Print, exactly as they appear in the listing below, the lines from the line with "Definition compile (relations" to the line with "reject_if (negb (Nat.eqb (length (vr_layers", with both end lines kept.
****************************************
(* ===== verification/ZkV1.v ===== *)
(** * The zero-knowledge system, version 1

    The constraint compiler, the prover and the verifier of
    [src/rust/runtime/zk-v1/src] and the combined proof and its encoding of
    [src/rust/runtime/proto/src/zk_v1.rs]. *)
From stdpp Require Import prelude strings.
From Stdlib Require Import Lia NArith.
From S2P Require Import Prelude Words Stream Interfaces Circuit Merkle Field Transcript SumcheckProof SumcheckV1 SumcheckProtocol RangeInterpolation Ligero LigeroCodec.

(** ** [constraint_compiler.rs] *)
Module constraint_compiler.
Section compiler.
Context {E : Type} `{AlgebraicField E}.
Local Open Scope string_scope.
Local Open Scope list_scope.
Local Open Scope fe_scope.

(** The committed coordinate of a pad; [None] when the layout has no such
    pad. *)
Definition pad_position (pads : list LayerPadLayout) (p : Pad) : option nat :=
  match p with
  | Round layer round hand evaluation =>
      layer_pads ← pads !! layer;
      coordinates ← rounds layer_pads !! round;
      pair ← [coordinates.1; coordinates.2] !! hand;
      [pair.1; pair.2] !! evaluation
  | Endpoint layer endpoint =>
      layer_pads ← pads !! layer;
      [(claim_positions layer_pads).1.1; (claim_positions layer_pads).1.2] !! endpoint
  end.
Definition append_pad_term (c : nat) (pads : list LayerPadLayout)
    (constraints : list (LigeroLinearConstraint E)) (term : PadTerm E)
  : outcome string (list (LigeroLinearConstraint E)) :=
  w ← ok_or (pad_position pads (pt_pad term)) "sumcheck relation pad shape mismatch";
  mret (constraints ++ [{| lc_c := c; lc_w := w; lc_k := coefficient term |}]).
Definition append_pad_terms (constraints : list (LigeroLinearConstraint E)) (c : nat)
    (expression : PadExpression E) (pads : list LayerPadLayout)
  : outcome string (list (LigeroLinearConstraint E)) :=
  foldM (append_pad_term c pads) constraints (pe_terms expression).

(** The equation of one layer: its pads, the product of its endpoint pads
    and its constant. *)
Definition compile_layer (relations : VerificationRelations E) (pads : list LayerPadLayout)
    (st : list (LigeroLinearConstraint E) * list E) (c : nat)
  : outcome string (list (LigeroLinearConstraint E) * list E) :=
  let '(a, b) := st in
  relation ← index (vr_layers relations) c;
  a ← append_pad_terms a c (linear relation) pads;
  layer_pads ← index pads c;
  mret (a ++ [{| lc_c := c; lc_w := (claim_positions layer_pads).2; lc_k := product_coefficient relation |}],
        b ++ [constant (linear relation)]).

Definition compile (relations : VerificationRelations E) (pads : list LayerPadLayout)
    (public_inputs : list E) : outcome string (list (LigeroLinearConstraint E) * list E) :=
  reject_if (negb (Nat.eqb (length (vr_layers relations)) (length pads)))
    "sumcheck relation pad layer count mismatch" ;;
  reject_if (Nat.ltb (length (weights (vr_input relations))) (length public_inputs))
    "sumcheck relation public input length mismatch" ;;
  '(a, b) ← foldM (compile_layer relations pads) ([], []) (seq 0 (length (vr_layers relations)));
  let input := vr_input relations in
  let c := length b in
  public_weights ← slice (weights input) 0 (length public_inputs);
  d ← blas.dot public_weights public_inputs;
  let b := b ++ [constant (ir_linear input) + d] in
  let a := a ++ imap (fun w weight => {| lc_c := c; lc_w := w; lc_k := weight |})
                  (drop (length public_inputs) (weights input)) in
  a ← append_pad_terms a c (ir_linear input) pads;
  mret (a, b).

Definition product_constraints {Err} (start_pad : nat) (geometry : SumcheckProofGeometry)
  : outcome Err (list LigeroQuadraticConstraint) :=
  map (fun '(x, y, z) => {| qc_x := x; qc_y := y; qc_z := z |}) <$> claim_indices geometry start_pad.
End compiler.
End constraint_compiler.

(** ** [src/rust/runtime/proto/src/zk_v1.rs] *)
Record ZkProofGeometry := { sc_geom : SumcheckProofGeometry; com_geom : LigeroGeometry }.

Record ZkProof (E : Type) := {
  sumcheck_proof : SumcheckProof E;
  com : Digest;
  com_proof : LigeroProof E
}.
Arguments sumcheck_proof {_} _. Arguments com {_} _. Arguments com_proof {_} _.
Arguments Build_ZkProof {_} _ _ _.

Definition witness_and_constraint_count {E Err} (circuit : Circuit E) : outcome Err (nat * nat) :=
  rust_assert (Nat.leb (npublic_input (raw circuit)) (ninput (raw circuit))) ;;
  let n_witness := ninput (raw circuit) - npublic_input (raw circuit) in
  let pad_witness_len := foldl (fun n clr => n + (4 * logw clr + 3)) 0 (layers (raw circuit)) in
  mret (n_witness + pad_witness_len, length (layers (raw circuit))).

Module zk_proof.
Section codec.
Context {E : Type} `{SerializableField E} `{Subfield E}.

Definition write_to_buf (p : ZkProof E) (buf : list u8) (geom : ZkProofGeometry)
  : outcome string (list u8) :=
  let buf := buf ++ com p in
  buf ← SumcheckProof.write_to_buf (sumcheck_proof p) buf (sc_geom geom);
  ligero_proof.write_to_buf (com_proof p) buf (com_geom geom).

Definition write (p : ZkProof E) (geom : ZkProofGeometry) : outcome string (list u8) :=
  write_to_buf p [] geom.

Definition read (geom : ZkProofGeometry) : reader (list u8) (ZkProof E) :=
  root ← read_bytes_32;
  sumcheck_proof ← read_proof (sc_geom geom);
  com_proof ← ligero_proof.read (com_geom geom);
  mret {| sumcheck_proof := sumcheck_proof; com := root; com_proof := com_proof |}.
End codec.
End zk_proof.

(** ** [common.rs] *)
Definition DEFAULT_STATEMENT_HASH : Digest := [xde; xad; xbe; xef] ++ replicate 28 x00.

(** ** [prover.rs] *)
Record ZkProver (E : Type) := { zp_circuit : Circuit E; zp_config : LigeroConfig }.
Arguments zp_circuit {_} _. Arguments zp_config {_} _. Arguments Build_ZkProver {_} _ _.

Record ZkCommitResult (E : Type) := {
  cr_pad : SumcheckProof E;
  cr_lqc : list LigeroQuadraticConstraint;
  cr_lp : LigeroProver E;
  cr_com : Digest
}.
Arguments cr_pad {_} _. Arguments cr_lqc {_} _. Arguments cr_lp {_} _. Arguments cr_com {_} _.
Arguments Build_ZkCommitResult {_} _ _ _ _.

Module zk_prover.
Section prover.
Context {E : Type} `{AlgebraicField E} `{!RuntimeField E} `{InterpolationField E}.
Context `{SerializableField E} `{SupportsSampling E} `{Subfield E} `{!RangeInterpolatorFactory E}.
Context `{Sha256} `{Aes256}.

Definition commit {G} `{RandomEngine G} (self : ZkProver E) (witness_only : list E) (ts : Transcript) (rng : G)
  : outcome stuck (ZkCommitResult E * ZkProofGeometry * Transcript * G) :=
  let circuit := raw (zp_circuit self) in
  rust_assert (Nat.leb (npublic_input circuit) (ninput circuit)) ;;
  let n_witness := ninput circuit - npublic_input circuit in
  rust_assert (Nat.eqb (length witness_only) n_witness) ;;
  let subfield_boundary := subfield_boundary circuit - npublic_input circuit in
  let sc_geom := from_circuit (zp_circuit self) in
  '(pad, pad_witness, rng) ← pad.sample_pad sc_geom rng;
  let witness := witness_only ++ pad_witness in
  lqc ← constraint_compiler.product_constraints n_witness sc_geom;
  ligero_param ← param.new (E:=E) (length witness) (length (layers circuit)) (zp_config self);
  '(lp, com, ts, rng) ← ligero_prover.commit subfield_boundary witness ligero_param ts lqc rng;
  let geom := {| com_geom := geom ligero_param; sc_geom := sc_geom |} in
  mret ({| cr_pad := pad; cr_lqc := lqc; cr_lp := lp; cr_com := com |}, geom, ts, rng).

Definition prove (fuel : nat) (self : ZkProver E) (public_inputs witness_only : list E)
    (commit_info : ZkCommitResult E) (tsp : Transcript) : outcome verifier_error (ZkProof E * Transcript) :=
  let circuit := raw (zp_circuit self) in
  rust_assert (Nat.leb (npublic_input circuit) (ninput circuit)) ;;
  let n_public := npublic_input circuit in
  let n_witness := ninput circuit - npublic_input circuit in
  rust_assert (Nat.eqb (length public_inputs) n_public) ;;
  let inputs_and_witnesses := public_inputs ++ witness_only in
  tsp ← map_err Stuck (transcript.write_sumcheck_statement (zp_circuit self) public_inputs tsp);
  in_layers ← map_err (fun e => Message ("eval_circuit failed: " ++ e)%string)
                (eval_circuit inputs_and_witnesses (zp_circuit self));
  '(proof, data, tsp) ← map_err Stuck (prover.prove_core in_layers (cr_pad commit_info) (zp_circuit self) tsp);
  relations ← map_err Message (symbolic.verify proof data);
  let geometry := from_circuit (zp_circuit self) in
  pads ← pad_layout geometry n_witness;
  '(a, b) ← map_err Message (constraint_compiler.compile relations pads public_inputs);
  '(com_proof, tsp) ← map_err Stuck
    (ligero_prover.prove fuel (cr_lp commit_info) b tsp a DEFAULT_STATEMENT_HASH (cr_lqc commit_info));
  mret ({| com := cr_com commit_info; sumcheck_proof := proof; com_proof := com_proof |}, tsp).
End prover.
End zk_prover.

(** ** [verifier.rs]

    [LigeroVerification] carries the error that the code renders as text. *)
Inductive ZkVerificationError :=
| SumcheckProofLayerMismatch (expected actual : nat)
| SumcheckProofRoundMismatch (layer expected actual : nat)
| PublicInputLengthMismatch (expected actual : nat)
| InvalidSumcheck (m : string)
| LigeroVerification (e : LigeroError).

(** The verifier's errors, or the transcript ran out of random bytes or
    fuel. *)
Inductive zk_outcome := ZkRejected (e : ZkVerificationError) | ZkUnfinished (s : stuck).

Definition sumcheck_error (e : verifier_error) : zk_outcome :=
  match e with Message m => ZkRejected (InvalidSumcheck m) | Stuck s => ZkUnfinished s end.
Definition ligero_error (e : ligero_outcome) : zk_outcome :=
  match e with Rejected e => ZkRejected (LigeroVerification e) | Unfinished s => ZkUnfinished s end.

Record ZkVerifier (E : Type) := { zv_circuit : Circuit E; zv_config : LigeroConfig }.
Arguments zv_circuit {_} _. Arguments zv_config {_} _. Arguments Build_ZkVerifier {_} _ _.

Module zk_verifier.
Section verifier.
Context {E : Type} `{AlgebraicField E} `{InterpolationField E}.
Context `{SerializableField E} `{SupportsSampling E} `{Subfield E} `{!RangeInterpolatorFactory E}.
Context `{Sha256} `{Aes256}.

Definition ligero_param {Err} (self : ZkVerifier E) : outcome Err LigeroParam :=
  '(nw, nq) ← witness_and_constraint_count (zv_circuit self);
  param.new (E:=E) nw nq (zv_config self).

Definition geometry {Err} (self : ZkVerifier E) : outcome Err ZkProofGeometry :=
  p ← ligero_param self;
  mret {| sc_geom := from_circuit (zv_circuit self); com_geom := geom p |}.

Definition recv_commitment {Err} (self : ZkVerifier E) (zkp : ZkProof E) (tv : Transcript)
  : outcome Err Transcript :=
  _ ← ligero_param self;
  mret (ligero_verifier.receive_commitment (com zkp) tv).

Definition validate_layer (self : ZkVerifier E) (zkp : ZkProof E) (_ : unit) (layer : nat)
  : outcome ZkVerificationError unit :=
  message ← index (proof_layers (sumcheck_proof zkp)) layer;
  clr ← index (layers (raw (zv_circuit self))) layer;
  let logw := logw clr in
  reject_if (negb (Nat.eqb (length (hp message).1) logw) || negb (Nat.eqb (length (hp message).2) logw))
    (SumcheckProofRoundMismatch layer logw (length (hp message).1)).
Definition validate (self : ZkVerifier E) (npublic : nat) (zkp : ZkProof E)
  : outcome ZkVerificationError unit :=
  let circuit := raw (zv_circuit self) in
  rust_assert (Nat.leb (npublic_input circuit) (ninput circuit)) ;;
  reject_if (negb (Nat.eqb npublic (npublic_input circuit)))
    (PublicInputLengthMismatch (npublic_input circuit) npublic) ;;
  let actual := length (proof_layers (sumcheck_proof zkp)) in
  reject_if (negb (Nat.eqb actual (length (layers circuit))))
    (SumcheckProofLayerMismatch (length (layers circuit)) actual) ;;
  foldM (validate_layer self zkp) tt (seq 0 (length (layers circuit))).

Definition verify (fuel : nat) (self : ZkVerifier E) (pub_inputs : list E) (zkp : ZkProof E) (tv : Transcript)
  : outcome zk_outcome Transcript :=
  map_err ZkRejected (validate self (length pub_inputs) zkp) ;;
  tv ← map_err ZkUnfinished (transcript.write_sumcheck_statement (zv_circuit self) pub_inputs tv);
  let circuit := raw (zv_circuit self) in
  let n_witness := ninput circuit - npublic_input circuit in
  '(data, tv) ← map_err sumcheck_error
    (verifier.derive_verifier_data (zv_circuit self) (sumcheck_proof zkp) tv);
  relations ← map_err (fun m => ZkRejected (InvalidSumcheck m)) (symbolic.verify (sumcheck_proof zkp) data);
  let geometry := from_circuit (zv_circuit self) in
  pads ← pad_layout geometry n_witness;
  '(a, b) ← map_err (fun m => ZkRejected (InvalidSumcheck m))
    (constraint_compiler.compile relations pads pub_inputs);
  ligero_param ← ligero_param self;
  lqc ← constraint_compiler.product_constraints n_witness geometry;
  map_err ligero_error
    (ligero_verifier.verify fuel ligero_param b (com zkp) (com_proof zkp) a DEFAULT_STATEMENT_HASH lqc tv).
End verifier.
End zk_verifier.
****************************************
▸ Solution for this problem:
Definition compile (relations : VerificationRelations E) (pads : list LayerPadLayout)
    (public_inputs : list E) : outcome string (list (LigeroLinearConstraint E) * list E) :=
  reject_if (negb (Nat.eqb (length (vr_layers relations)) (length pads)))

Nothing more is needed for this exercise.